The precise genesis of Thought Plankton remains hotly debated, primarily because every study attempting to pinpoint their origin inevitably concludes with the researchers forgetting what they were researching. The prevailing (and most easily remembered) theory suggests they spontaneously generate from the psychic static discharge created by Unspoken Social Agreements and the friction of Existential Dread rubbing against Daily Chores. Some rogue Derpedia scholars posit they are merely shed skin cells of The Universe's Lint Trap, while others, typically after a large lunch, claim they hatch from microscopic eggs laid by Quantum Squirrels during moments of extreme bureaucratic inefficiency. Dr. Gribble himself, upon his accidental "discovery" in 1987, merely scribbled "tiny thought-eaters?" on a napkin before getting distracted by a shiny object.

Controversy

Thought Plankton are at the heart of several protracted, mostly forgotten, scholarly feuds. The primary contention revolves around their perceived sapience: do these tiny cognitive drifters possess rights?
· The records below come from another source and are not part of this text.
(** X4: whatever the flags and whether it returns or raises, [inference]
    and [hr_inference] change nothing of the object or of the disk, leave the
    gradient switch as they found it, and call the network with gradients
    disabled only. *)
Theorem inference_only_observes (s : state) (img0 img1 : Tensor)
        (TTA fast_TTA : bool) (down_scale timestep : num) :
  observed_only s (snd (inference img0 img1 TTA timestep fast_TTA s))
  /\ observed_only s (snd (hr_inference img0 img1 TTA down_scale timestep fast_TTA s)).
Proof.
  split.
  - unfold inference. apply no_grad_observes. quiet_walk.
  - unfold hr_inference. apply no_grad_observes. quiet_walk.
Qed.

End InferenceObserves.

(* ================================================================= *)
(** ** Edge cases of the inference paths *)

Section InferenceEdges.
Context {TT : TorchTypes} {T : Torch}.
Local Open Scope py_scope.

(** Concatenating samples along their leading axis fails in one way only. *)
Lemma cat2_0_raises (a b : Tensor) (e : exn) :
  cat2 0 a b = Raise e -> e = RuntimeError.
Proof.
  destruct a as [x|la], b as [y|lb]; cbn [cat2]; try (intros H; now injection H).
  destruct (same_sizes la lb); intros H; [discriminate H | now injection H].
Qed.

Lemma zipM_cat2_lengths (la : list Tensor) : forall lb,
  List.length la <> List.length lb ->
  zipM (cat2 0) la lb = Raise RuntimeError.
Proof.
  induction la as [|x la IH]; intros [|y lb] H; cbn [zipM]; try reflexivity.
  - now contradiction H.
  - destruct (cat2 0 x y) as [z|e] eqn:E; cbn [res_bind].
    + rewrite IH; [reflexivity|]. cbn [List.length] in H. congruence.
    + now rewrite (cat2_0_raises x y e E).
Qed.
Should they be protected from mental extermination, or harvested for their ability to induce Bad Ideas (a thriving industry in the Political Strategizing sector)? A particularly vitriolic debate, known as the "Great Semantic Schism of '98," centered on whether they are actually plankton, or if "thought jellyfish" would be a more accurate classification due to their seemingly gelatinous influence on decision-making. This argument escalated to the point where multiple derpedicians refused to acknowledge each other's existence, resulting in a sudden drop in Derpedia's contributor count for two weeks, attributed entirely to "thought-plankton-induced stubbornness." Recent fringe theories even suggest they might be deliberately encouraging us to forget why we walked into a room, all part of a larger, inscrutable plot to conserve Mental Energy for the eventual rise of the Sentient Sock Puppet Regime.